[Opening RECORD EXTRACTS section]

(** * The concurrent inference dispatch engine of [bfcl_eval]

    A shallow embedding of [bfcl_eval/_llm_response_generation.py]:
    the job source ([get_involved_test_entries], [collect_test_cases]),
    the per-job retry loop ([multi_threaded_inference]), the completion
    loop of [generate_results] and its stall watchdog.

    Python dictionaries that are only read and written by key (a test
    case, a result) are finite maps from strings; nested JSON objects,
    whose iteration order is observable, are association lists.  Time
    stamps and durations are rationals: every float the code computes
    with here (second counts, multiples of one half) is one.  The
    behaviour of the collaborators outside the file (the inference
    handler, the clock, the shared stall event, the result writer) is
    supplied as a script of observations. *)

From Stdlib Require Import ZArith QArith Qround String Ascii List Lia Lqa.
From Stdlib Require Import Permutation Sorted.
From Stdlib Require Import Qminmax.
From stdpp Require Import base gmap strings list.

Local Set Warnings "-register-all".

(** ** Python values *)

Inductive pyval :=
| PNone
| PBool (b : bool)
| PInt (z : Z)
| PFloat (q : Q)
| PStr (s : string)
| PList (l : list pyval)
| PDict (d : list (string * pyval))
| PCallable (name : string)
| PEvent.

(** [bool(v)]: the truth value Python gives an object. *)
Definition truthy (v : pyval) : bool :=
  match v with
  | PNone => false
  | PBool b => b
  | PInt z => negb (z =? 0)%Z
  | PFloat q => negb (Qeq_bool q 0)
  | PStr s => negb (String.eqb s "")
  | PList l => match l with [] => false | _ => true end
  | PDict d => match d with [] => false | _ => true end
  | PCallable _ => true
  | PEvent => true
  end.

(** The exceptions the engine's own code can raise (as opposed to the
    ones the inference handler raises, see [exn]). *)
Inductive py_error :=
| KeyError (k : string)
| AssertionError
| TypeError
| AttributeError.

Inductive py_result (A : Type) :=
| Returned (a : A)
| Raised (e : py_error).
Arguments Returned {A} a.
Arguments Raised {A} e.

(** [d[k]] *)
Definition getitem (d : gmap string pyval) (k : string) : py_result pyval :=
  match d !! k with
  | Some v => Returned v
  | None => Raised (KeyError k)
  end.

(** [d.pop(k, None)]: the value (or [None]) and the dictionary without [k]. *)
Definition pop_default (k : string) (d : gmap string pyval)
  : pyval * gmap string pyval :=
  (default PNone (d !! k), delete k d).

(** [if v: d[k] = v] *)
Definition restore_if_truthy (k : string) (v : pyval) (d : gmap string pyval)
  : gmap string pyval :=
  if truthy v then <[k := v]> d else d.

(** ** Strings *)

(** [str.lower] on the bytes of the UTF-8 encoding.  Only the ASCII
    capitals are mapped; the patterns searched for below are ASCII, hold
    no [k] and never end in [i], so no other code point lowers into a
    match. *)
Definition lower_ascii (c : ascii) : ascii :=
  let n := nat_of_ascii c in
  if (65 <=? n)%nat && (n <=? 90)%nat then ascii_of_nat (n + 32) else c.

Fixpoint lower (s : string) : string :=
  match s with
  | EmptyString => EmptyString
  | String c r => String (lower_ascii c) (lower r)
  end.

(** [pat in s] for two strings. *)
Fixpoint str_in (pat s : string) : bool :=
  String.prefix pat s ||
  match s with
  | EmptyString => false
  | String _ r => str_in pat r
  end.

(** The mathematical reading of [pat in s]. *)
Definition Contains (pat s : string) : Prop :=
  exists pre post : string, s = pre +:+ pat +:+ post.

(** ** Failures of the inference handler *)

(** An [Exception] raised by [handler.inference]: [str(e)] and, where
    the exception object has one, its [status_code]. *)
Record exn := {
  exn_message : string;
  exn_status_code : option Z;
  exn_traceback : string;
}.

Definition RETRY_LIMIT : Z := 3.
Definition RETRY_DELAY : Z := 65.

(** [hasattr(e, "status_code") and e.status_code in {429, 503, 500}] *)
Definition status_code_transient (e : exn) : bool :=
  match exn_status_code e with
  | Some c => (c =? 429)%Z || (c =? 503)%Z || (c =? 500)%Z
  | None => false
  end.

(** The guard of the [if] at the head of the [except] block. *)
Definition is_transient (e : exn) : bool :=
  let error_str := lower (exn_message e) in
  str_in "rate limit reached" error_str
  || status_code_transient e
  || str_in "timeout" error_str
  || str_in "timed out" error_str
  || str_in "read timed out" error_str
  || str_in "负载已饱和" (exn_message e)
  || str_in "relay error" error_str.

(** ["timeout" in error_str or "timed out" in error_str] *)
Definition is_timeout (e : exn) : bool :=
  let error_str := lower (exn_message e) in
  str_in "timeout" error_str || str_in "timed out" error_str.

(** The content-filter test of the [else] branch, on [str(e)] as it is. *)
Definition is_content_filter (e : exn) : bool :=
  str_in "content_filter" (exn_message e)
  || str_in "content management policy" (exn_message e).

(** [error_type] of the [else] branch. *)
Definition error_type_of (e : exn) : pyval :=
  if is_content_filter e then PStr "content_filter" else PNone.

(** ** Retry policy *)

(** The [if active_count <= 6: ... else: ...] ladder. *)
Definition dynamic_delay (active_count : Z) : Z :=
  if (active_count <=? 6)%Z then
    if (active_count =? 1)%Z then 5
    else if (active_count =? 2)%Z then 10
    else if (active_count =? 3)%Z then 15
    else if (active_count =? 4)%Z then 20
    else if (active_count =? 5)%Z then 35
    else 45
  else RETRY_DELAY.

(** ** The per-job retry loop *)

(** What one call of [handler.inference] does. *)
Inductive outcome :=
| Success (result : pyval) (metadata : gmap string pyval)
| Failure (e : exn).

(** One pass through the [while True] loop, as the surroundings make it
    look: the handler's answer, the clock, the number of futures not
    yet done and the state of the shared stall event at each poll. *)
Record attempt := {
  att_outcome : outcome;
  att_clock : Q;
  att_active : Z;
  att_stall : nat -> bool;
  att_poke_clock : Q;
}.

(** The two messages the loop prints. *)
Inductive log_line :=
| LogTimeoutRetry (id : pyval)
| LogInferenceError (id : pyval) (message : string).

(** What the loop does to the outside world.  [EBackoff] records the
    value given to [dynamic_delay]; the sleeps that follow it are the
    calls of [time.sleep]. *)
Inductive event :=
| EInfer (test_case_copy : gmap string pyval)
| ECall (callback : string)
| ELog (line : log_line)
| EBackoff (delay : Z)
| ESleep (seconds : Q).

(** The state of one call of [multi_threaded_inference]: the test
    case, which is shared with the dispatcher and changed in place, the
    two counters, and what was done so far. *)
Record job_state := {
  test_case : gmap string pyval;
  retry_count : Z;
  rate_limit_count : Z;
  trace : list event;
}.

(** State and exceptions: a computation either returns or raises, and
    leaves the job state behind in both cases. *)
Definition M (A : Type) : Type := job_state -> py_result A * job_state.

#[global] Instance M_ret : MRet M := fun A a st => (Returned a, st).
#[global] Instance M_bind : MBind M := fun A B f m st =>
  match m st with
  | (Returned a, st') => f a st'
  | (Raised e, st') => (Raised e, st')
  end.

Definition raise {A : Type} (e : py_error) : M A := fun st => (Raised e, st).
Definition get_case : M (gmap string pyval) := fun st => (Returned (test_case st), st).
Definition set_case (tc : gmap string pyval) : M unit := fun st =>
  (Returned tt, {| test_case := tc; retry_count := retry_count st;
                   rate_limit_count := rate_limit_count st; trace := trace st |}).
Definition emit (evs : list event) : M unit := fun st =>
  (Returned tt, {| test_case := test_case st; retry_count := retry_count st;
                   rate_limit_count := rate_limit_count st; trace := trace st ++ evs |}).
Definition lift {A : Type} (r : py_result A) : M A := fun st => (r, st).

(** [test_case[k] = v] *)
Definition setitem (k : string) (v : pyval) : M unit :=
  tc ← get_case; set_case (<[k := v]> tc).

(** [test_case[k]] *)
Definition case_item (k : string) : M pyval :=
  tc ← get_case; lift (getitem tc k).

[Closing RECORD EXTRACTS section]

Set down precisely the lines above between the line holding "negb (String.eqb s" and the line holding "v => Returned v", inclusive, and nothing beyond them.

  | PStr s => negb (String.eqb s "")
  | PList l => match l with [] => false | _ => true end
  | PDict d => match d with [] => false | _ => true end
  | PCallable _ => true
  | PEvent => true
  end.

(** The exceptions the engine's own code can raise (as opposed to the
    ones the inference handler raises, see [exn]). *)
Inductive py_error :=
| KeyError (k : string)
| AssertionError
| TypeError
| AttributeError.

Inductive py_result (A : Type) :=
| Returned (a : A)
| Raised (e : py_error).
Arguments Returned {A} a.
Arguments Raised {A} e.

(** [d[k]] *)
Definition getitem (d : gmap string pyval) (k : string) : py_result pyval :=
  match d !! k with
  | Some v => Returned v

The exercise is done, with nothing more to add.